Many of us wait for external inspiration to intensify our devotional practices like chanting. When we don’t get such inspiration, we let our moods determine the quality of our devotional practices. However, the caliber of our devotional practices will determine our eternal destiny and our destiny is too important to be left to something as fickle as our moods.
If we wait for external inspiration, we may be kept waiting for a long time; we will be waiters for who knows how long. Our destiny deserves something much better than such passivity. We need to become proactive worshipers who worship Krishna without becoming distracted by moods. The Bhagavad-gita (14.26) assures us that, if we don’t let our devotional service be interrupted by the modes and their resultant moods, then we will gradually go beyond the reach of the modes.
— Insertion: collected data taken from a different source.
(* ===== verification/MemoryFSMove.v ===== *)
(** The operations that change the shape of the tree: [Remove], [Rename], [Mkfifo], [MkdirAll]. *)
From S2P Require Import Prelude GoPath FsTypes MemoryFS MemoryFSWf MemoryFSInv MemoryFSTree MemoryFSOps.

(** ** A resolution that finds nothing *)

(** Where [resolveAbsLocked] reports a missing parent, [resolveCreatePathLocked] answers with a
    path that is not bound. *)
Lemma create_walk_missing m follow root followc abs ff n cs rs q : wf m →
  (∀ t, clean_abs t → follow t = Err (ESent ErrNotExist) → ∀ q, followc t = Ok q → nodes m !! q = None) →
  valid_comps cs → valid_comps rs → rs ≠ [] → (length rs ≤ n)%nat → dir_at m cs →
  abs_walk m follow root ff true n (render cs) (join [slash] rs) = Err (ESent ErrNotExist) →
  create_walk m followc abs n (render cs) (join [slash] rs) = Ok q → nodes m !! q = None.
Proof.
  intros Hwf Hf. revert cs rs. induction n as [|n IH]; intros cs rs Hcs Hrs Hne Hn Hd;
    (destruct rs as [|c rs]; [done|]); [simpl in Hn; lia|].
  rewrite abs_walk_cons, create_walk_cons by done. pose proof Hrs as [Hc Hrs']%Forall_cons_1.
  assert (valid_comps (cs ++ [c])) as Hv by (by apply valid_comps_snoc).
  assert (valid_comps (cs ++ c :: rs)) as Hv' by (by apply Forall_app).
  destruct (nodes m !! render (cs ++ [c])) as [l|] eqn:El.
  - destruct (wf_key m Hwf _ _ El) as [_ [nd En]]. rewrite En.
    destruct (isSymlink nd) eqn:Es; simpl.
    + destruct (bool_decide (rs = []) && negb ff) eqn:Elast.
      { rewrite bool_decide_eq_true_2 by (destruct ff, (bool_decide_reflect (rs = [])); done).
        destruct ff; [by rewrite andb_false_r in Elast|done]. }
      replace (negb (bool_decide (rs = [])) || ff) with true
        by (by destruct ff, (bool_decide (rs = []))).
      intros H Hq. eapply Hf; [|exact H|exact Hq]. by apply link_target_clean.
    + case_bool_decide; [done|]. destruct (mode_IsDir (n_mode nd)) eqn:Ed; simpl; [|done].
      apply IH; [done..|simpl in Hn; lia|]. by exists l, nd.
  - intros _ Hq. simplify_eq. by apply unbound_below.
Qed.

Lemma resolveCreate_missing h m p ff q : wf m →
  resolveAbs_hops h m p ff true = Err (ESent ErrNotExist) →
  resolveCreate_hops h m p = Ok q → nodes m !! q = None.
Proof.
  intros Hwf. revert p ff q. induction h as [|h IH]; intros p ff q; [done|].
  rewrite resolveAbs_hops_S, resolveCreate_hops_S. cbv zeta.
  destruct (wf_root m Hwf) as (l&n&Hl&Hn&Hd). change root_path with (render []). rewrite Hl.
  pose proof (comps_valid p) as Hv. destruct (comps p) as [|c cs] eqn:E; [done|].
  apply create_walk_missing; [done| |constructor|done|done| |by exists l, n].
  - intros t _ Ht q' Hq'. by eapply IH.
  - by apply length_render.
Qed.

(** ** [Remove] *)

(** Only the entries of nodes may differ between two stores. *)
Definition same_files (h h' : gmap loc memoryNode) : Prop :=
  ∀ l n, h !! l = Some n → ∃ ch, h' !! l = Some (set_children ch n).

Lemma same_files_refl h : same_files h h.
Proof. intros l n Hl. exists (n_children n). by rewrite set_children_id. Qed.

Lemma same_files_trans h1 h2 h3 : same_files h1 h2 → same_files h2 h3 → same_files h1 h3.
Proof.
  intros H1 H2 l n (ch&Hch)%H1. apply H2 in Hch as (ch'&Hch'). by exists ch'.
Qed.

Lemma same_files_insert h l n ch : h !! l = Some n →
  same_files h (<[l := set_children ch n]> h).
Proof.
  intros Hl l' n' Hl'. rewrite lookup_insert. case_decide; [|by apply same_files_refl].
  subst. simplify_eq. by exists ch.
Qed.

Lemma grows_same_files m m' : grows m m' → same_files (heap m) (heap m').
Proof. intros Hg l n (ch&?&_)%(grows_heap _ _ Hg). by exists ch. Qed.

(** A successful [Remove]: the path resolved without following a final symlink, everything at or
    below it is unbound, everything else is as it was. *)
Definition removed (m m' : MemoryFS) (cs : list gostr) : Prop :=
  (∀ ds, valid_comps ds → nodes m' !! render ds =
     if decide (cs `prefix_of` ds) then None else nodes m !! render ds) ∧
  same_files (heap m) (heap m').

Lemma snoc_of_ne {A} (l : list A) : l ≠ [] → ∃ k x, l = k ++ [x].
Proof. destruct l as [|x k _] using rev_ind; [done|eauto]. Qed.

Lemma wp_Remove name recursive m : wf m →
  wp (Remove name recursive) m (fun _ m' => wf m' ∧ ∃ cs l n,
    valid_comps cs ∧ cs ≠ [] ∧
    resolvePathLocked m name false false = Ok (render cs, Some l) ∧ heap m !! l = Some n ∧
    (recursive = false → mode_IsDir (n_mode n) = true → n_children n = Some ∅) ∧
    removed m m' cs).
Proof.
  intros Hwf. unfold Remove. apply wp_bind, wp_get.
  apply wp_bind, wp_resolve_existing'; [done| |by intros; apply wp_throw_path].
  intros cs l n Hcs Hl Hn Hr. case_decide as Hroot; [by apply wp_throw_path|].
  assert (cs ≠ []) as Hne by (by intros ->).
  destruct (snoc_of_ne cs Hne) as (ds&c&->).
  apply wp_bind. eapply wp_load; [done|].
  destruct (mode_IsDir (n_mode n) && _ && _) eqn:Eg; [by apply wp_throw_path|].
  apply wp_bind, wp_modify.
  destruct (wf_parent m ds c Hwf Hcs) as (pl&pn&Hpl&Hpn&Hpd); [by eexists|].
  rewrite parentDir_snoc, path_Base_snoc by done.
  pose proof Hcs as [Hds Hc]%valid_comps_snoc.
  assert (¬ (ds ++ [c]) `prefix_of` ds) as Hnp.
  { intros [k Hk]. apply (f_equal length) in Hk. rewrite !length_app in Hk. simpl in Hk. lia. }
  unfold wp, del_child. cbn [nodes set_nodes heap].
  rewrite filter_subtree_lookup, decide_False, Hpl, Hpn by done.
  split; [by apply wf_remove|]. exists (ds ++ [c]), l, n. split_and!; [done..| |].
  - intros -> Hd. rewrite Hd in Eg. simpl in Eg. rewrite andb_true_r in Eg.
    destruct (wf_kind m Hwf _ _ Hn) as [[Hk _] _]. destruct Hk as [ch Hch]; [done|].
    rewrite Hch in *. simpl in Eg. case_bool_decide as E; [done|].
    by rewrite E.
  - split; [|by apply same_files_insert]. intros es Hes. simpl.
    by rewrite filter_subtree_lookup.
Qed.

(** ** [Rename] *)

(** A successful [Rename]: below the new path is what was below the old one, the old path and
    everything below it is unbound, and every other path that was bound still leads to the same
    node ([ensureParentLocked] may have added directories above the new path). *)
Record renamed (m m' : MemoryFS) (as_ bs : list gostr) : Prop := {
  renamed_new : ∀ k, valid_comps k → nodes m' !! render (bs ++ k) = nodes m !! render (as_ ++ k);
  renamed_old : ∀ k, valid_comps k → nodes m' !! render (as_ ++ k) = None;
  renamed_rest : ∀ ds l, valid_comps ds → ¬ as_ `prefix_of` ds →
    nodes m !! render ds = Some l → nodes m' !! render ds = Some l;
  renamed_files : same_files (heap m) (heap m');
}.

Lemma isDescendantPath_render bs as_ : valid_comps bs → valid_comps as_ → as_ ≠ [] → as_ ≠ bs →
  isDescendantPath (render bs) (render as_) = false → ¬ as_ `prefix_of` bs.
Proof.
  intros Hbs Has Hne Hab. unfold isDescendantPath. rewrite !Clean_render by done. cbv zeta.
  rewrite bool_decide_eq_true_2 by (intros E%render_inj; congruence). cbn [andb].
  intros H Hp. assert (in_subtree (render as_) (render bs)) as [E|E]
    by (by apply in_subtree_render).
  - apply render_inj in E; congruence.
  - by change (go "/") with [slash] in E; rewrite H in E.
Qed.

Lemma same_files_rebuild m : same_files (heap m) (heap (rebuildDirectoryChildrenLocked m).2).
Proof.
  intros l n Hl. rewrite rebuild_lookup, Hl. simpl. repeat case_match; [by eexists..|].
  exists (n_children n). by rewrite set_children_id.
Qed.

(** The part of [Rename] after both paths are resolved and the parent is there. *)
Definition rename_tail (oldAbs newAbs : gostr) : M unit :=
  del_child (parentDir oldAbs) (path_Base oldAbs);;
  modify (fun m => set_nodes (move_nodes oldAbs newAbs (nodes m)) m);;
  add_child (parentDir newAbs) (path_Base newAbs);;
  rebuildDirectoryChildrenLocked.

Lemma dir_children m cs l n : wf m → nodes m !! render cs = Some l → heap m !! l = Some n →
  dir_at m cs → is_Some (n_children n).
Proof. intros Hwf Hl Hn (?&?&?&?&?). simplify_eq. by apply (wf_kind m Hwf l n Hn). Qed.

Lemma wp_rename_tail m ds d es e : wf m → valid_comps (ds ++ [d]) → valid_comps (es ++ [e]) →
  is_Some (nodes m !! render (ds ++ [d])) → nodes m !! render (es ++ [e]) = None →
  dir_at m es → ¬ (ds ++ [d]) `prefix_of` (es ++ [e]) →
  wp (rename_tail (render (ds ++ [d])) (render (es ++ [e]))) m (fun _ m' => wf m' ∧
    nodes m' = move_nodes (render (ds ++ [d])) (render (es ++ [e])) (nodes m) ∧
    same_files (heap m) (heap m')).
Proof.
  intros Hwf Hd He Hold Hnew Hdir Hnp.
  assert (ds ++ [d] ≠ []) as Hdne by (by destruct ds).
  assert (es ++ [e] ≠ []) as Hene by (by destruct es).
  pose proof (pre_wf_moved m _ _ Hwf Hd He Hdne Hene Hnew Hnp es e eq_refl Hdir) as Hpre.
  pose proof (moved_dir m _ _ Hwf Hd He Hdne Hene Hnew Hnp es e eq_refl Hdir) as Hmd.
  destruct (wf_parent m ds d Hwf Hd Hold) as (pl&pn&Hpl&Hpn&Hpd).
  destruct Hdir as (ql&qn&Hql&Hqn&Hqd).
  assert (∀ l n, heap m !! l = Some n → mode_IsDir (n_mode n) = true → is_Some (n_children n)) as Hch
    by (intros l n Hl; apply (wf_kind m Hwf l n Hl)).
  destruct (Hch _ _ Hpn Hpd) as [pch Hpch].
  unfold wp, rename_tail, mbind, M_bind, del_child, modify.
  rewrite !parentDir_snoc, !path_Base_snoc by done.
  rewrite Hpl, Hpn, Hpch. cbn [fmap option_fmap option_map].
  set (h1 := <[pl := _]> (heap m)).
  assert (same_files (heap m) h1) as Hs1 by (by apply same_files_insert).
  destruct (Hs1 _ _ Hqn) as [qch0 Hq1].
  assert (is_Some (n_children (set_children qch0 qn))) as [qch Hqch].
  { destruct (decide (pl = ql)) as [<-|Hne].
    - unfold h1 in Hq1. rewrite lookup_insert_eq in Hq1.
      apply (f_equal (option_map n_children)) in Hq1. simplify_eq/=. by eexists.
    - unfold h1 in Hq1. rewrite lookup_insert_ne, Hqn in Hq1 by done.
      apply (f_equal (option_map n_children)) in Hq1. simplify_eq/=. by eapply Hch. }
  unfold add_child. cbn [nodes set_nodes set_heap]. rewrite Hmd, Hql. unfold add_child_loc.
  cbn [nodes set_nodes set_heap heap]. rewrite Hq1, Hqch.
  set (m2 := set_heap _ _).
  assert (pre_wf m2) as Hpre2.
  { apply (pre_wf_set_children (set_heap h1 (set_nodes _ m)) ql (set_children qch0 qn));
      [|done|by eexists].
    by apply (pre_wf_set_children (set_nodes _ m) pl pn). }
  split_and!; [by apply (wf_rebuild m2)|done|].
  eapply same_files_trans; [exact Hs1|]. eapply same_files_trans; [|apply (same_files_rebuild m2)].
  by apply same_files_insert.
Qed.

(** The destination of [Rename]: an unbound path, possibly below missing directories. *)
Definition rename_target (newName : gostr) : M (gostr * option loc) := fun m =>
  match resolvePathLocked m newName false true with
  | Ok (newAbs, node) => (Ok (newAbs, node), m)
  | Err err =>
      match (if implicitParents m && errors_Is err ErrNotExist
             then resolveCreatePathLocked m (Resolve (cwd m) newName) 0
             else Err err) with
      | Ok newAbs => (Ok (newAbs, None), m)
      | Err err => throw_path "rename" (Resolve (cwd m) newName) (createParentError err) m
      end
  end.

Lemma wp_rename_target newName m : wf m →
  wp (rename_target newName) m (fun r m' => m' = m ∧ (r.2 = None →
    ∃ es e, valid_comps (es ++ [e]) ∧ r.1 = render (es ++ [e]) ∧
      nodes m !! render (es ++ [e]) = None ∧ nolink m es)).
Proof.
  intros Hwf. unfold wp, rename_target, resolvePathLocked, resolveAbsLocked, resolveCreatePathLocked.
  pose proof (resolveAbs_hops_spec (S maxSymlinkDepth - 0) m (Resolve (cwd m) newName) false true Hwf) as Hr.
  pose proof (resolveCreate_missing (S maxSymlinkDepth - 0) m (Resolve (cwd m) newName) false) as Hm.
  pose proof (resolveCreate_hops_spec (S maxSymlinkDepth - 0) m (Resolve (cwd m) newName) Hwf) as Hc.
  destruct (resolveAbs_hops _ _ _ _ _) as [[p [l|]]|e]; simpl in Hr; [done| |].
  - destruct Hr as (_&Hno&cs&c&Hv&->&Hd). split; [done|]. intros _. exists cs, c.
    split_and!; [done..|]. apply nolink_dir; [done| |done]. by apply valid_comps_snoc in Hv as [? _].
  - destruct (implicitParents m); cbn [andb]; [|done].
    destruct (errors_Is e ErrNotExist) eqn:Ee; [|done].
    destruct (resolveCreate_hops _ _ _) as [q|e']; [|done].
    assert (e = ESent ErrNotExist) as -> by (destruct Hr as [?|[->| ->]]; done).
    destruct Hc as (cs&Hcs&->&Hnl). split; [done|]. intros _.
    specialize (Hm _ Hwf eq_refl eq_refl). destruct (unbound_snoc m cs Hwf Hm) as (es&x&->).
    exists es, x. split_and!; [done..|]. by eapply nolink_parent.
Qed.

Lemma wp_Rename now oldName newName m : wf m →
  wp (Rename now oldName newName) m (fun _ m' => wf m' ∧ ∃ as_ bs l,
    valid_comps as_ ∧ valid_comps bs ∧ as_ ≠ [] ∧ ¬ as_ `prefix_of` bs ∧
    resolvePathLocked m oldName false false = Ok (render as_, Some l) ∧
    nodes m !! render bs = None ∧ renamed m m' as_ bs).
Proof.
  intros Hwf. unfold Rename. apply wp_bind, wp_get.
  apply wp_bind, wp_resolve_existing'; [done| |by intros; apply wp_throw_path].
  intros as_ l n Has Hl Hn Hr. case_decide as Hroot; [by apply wp_throw_path|].
  assert (as_ ≠ []) as Hne by (by intros ->).
  apply wp_bind. eapply (wp_mono _ _ (fun r m' => m' = m ∧ (r.2 = None →
    ∃ es e, valid_comps (es ++ [e]) ∧ r.1 = render (es ++ [e]) ∧
      nodes m !! render (es ++ [e]) = None ∧ nolink m es))).
  { pose proof (wp_rename_target newName m Hwf) as H. unfold wp, rename_target in *.
    destruct (resolvePathLocked m newName false true) as [[? ?]|?]; [done|].
    by destruct (if implicitParents m && _ then _ else _). }
  intros [newAbs node] m' [-> Ht]. simpl in Ht.
  destruct node as [nl|]; [rewrite decide_True by done; by apply wp_throw_path|].
  destruct Ht as (es&e&He&->&Hno&Hnl); [done|]. rewrite decide_False by (by intros []).
  destruct (isDescendantPath _ _) eqn:Edesc; [by apply wp_throw_path|].
  assert (as_ ≠ es ++ [e]) as Hab by (intros ->; congruence).
  assert (¬ as_ `prefix_of` (es ++ [e])) as Hnp by (by eapply isDescendantPath_render).
  apply wp_bind. eapply wp_ensureParent; [done..|]. intros m1 Hwf1 Hg Hd Hno1 Hfr.
  destruct (snoc_of_ne as_ Hne) as (ds&d&->).
  eapply wp_mono; [apply (wp_rename_tail m1); [done..| |done|done|done]|].
  { exists l. by apply (grows_nodes _ _ Hg). }
  intros [] m2 (Hwf2&Hns&Hsf). split; [done|].
  exists (ds ++ [d]), (es ++ [e]), l. split_and!; [done..|].
  assert (es ++ [e] ≠ []) as Hene by (by destruct es).
  pose proof (moved_lookup m1 _ _ Hwf1 Has He Hne Hene Hno1 Hnp) as Hml.
  assert (∀ pre, pre `prefix_of` es → ¬ (ds ++ [d]) `prefix_of` pre) as Hpre.
  { intros pre Hpre Hp. apply Hnp. etrans; [exact Hp|]. by apply prefix_app_r. }
  assert (∀ k, valid_comps k → nodes m1 !! render ((ds ++ [d]) ++ k) = nodes m !! render ((ds ++ [d]) ++ k))
    as Heq.
  { intros k Hk. apply Hfr. intros pre Hp E. apply render_inj in E;
      [|by apply Forall_app|destruct Hp as [r ->]; apply Forall_app in He as [He _];
        by apply Forall_app in He as [? _]].
    subst pre. apply (Hpre _ Hp). by apply prefix_app_r. }
  split.
  - intros k Hk. rewrite Hns, Hml by (by apply Forall_app).
    rewrite decide_True by (by apply prefix_app_r). by rewrite drop_app_length, Heq.
  - intros k Hk. rewrite Hns, Hml by (by apply Forall_app).
    rewrite (decide_False (P := (es ++ [e]) `prefix_of` _)).
    { by rewrite decide_True by (by apply prefix_app_r). }
    intros Hp. destruct (prefix_weak_total (ds ++ [d]) (es ++ [e]) ((ds ++ [d]) ++ k))
      as [?|[r Hr']]; [by apply prefix_app_r|done|done|].
    rewrite <- (app_nil_r (ds ++ [d])) in Hl. rewrite <- Heq in Hl by constructor.
    rewrite app_nil_r, Hr' in Hl. rewrite Hr' in Has. apply Forall_app in Has as [_ Hrv].
    by rewrite (moved_free m1 (ds ++ [d]) _ Hwf1 He Hene Hno1 Hnp r Hrv) in Hl.
  - intros fs lf Hfs Hnpf Hlf. rewrite Hns, Hml by done.
    apply (grows_nodes _ _ Hg) in Hlf. rewrite (decide_False (P := (ds ++ [d]) `prefix_of` fs)) by done.
    case_decide as Hp; [|done]. destruct Hp as [k ->]. exfalso.
    apply Forall_app in Hfs as [_ Hk].
    by rewrite (moved_free m1 (ds ++ [d]) _ Hwf1 He Hene Hno1 Hnp k Hk) in Hlf.
  - eapply same_files_trans; [by apply grows_same_files|done].
Qed.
To ensure that our devotional practices don’t become interrupted when inspiration is unavailable externally, we need to mine it internally through two sources:
1. Convictions: Patients who are convinced that a medicine is potent take it even when it doesn’t taste good because they know it will do good. By scriptural study and personal contemplation, we can strengthen our conviction that our devotional practices will heal us spiritually, and can thereby stick to them even if they don’t feel good.
2. Commitments: Devotional life is centered on relationships. Just as our family and office relationships depend on our keeping our commitments, so does our relationship with Krishna and his devotees. By contemplating on the importance of our devotional relationships, we can inspire ourselves to honor their associated commitments.
When we base our devotional practices on our inner convictions and commitments, we will discover that we have struck a rich vein of unfading inspiration.
Bhagavad Gita Chapter 14 Text 26
“One who engages in full devotional service, unfailing in all circumstances, at once transcends the modes of material nature and thus comes to the level of Brahman.”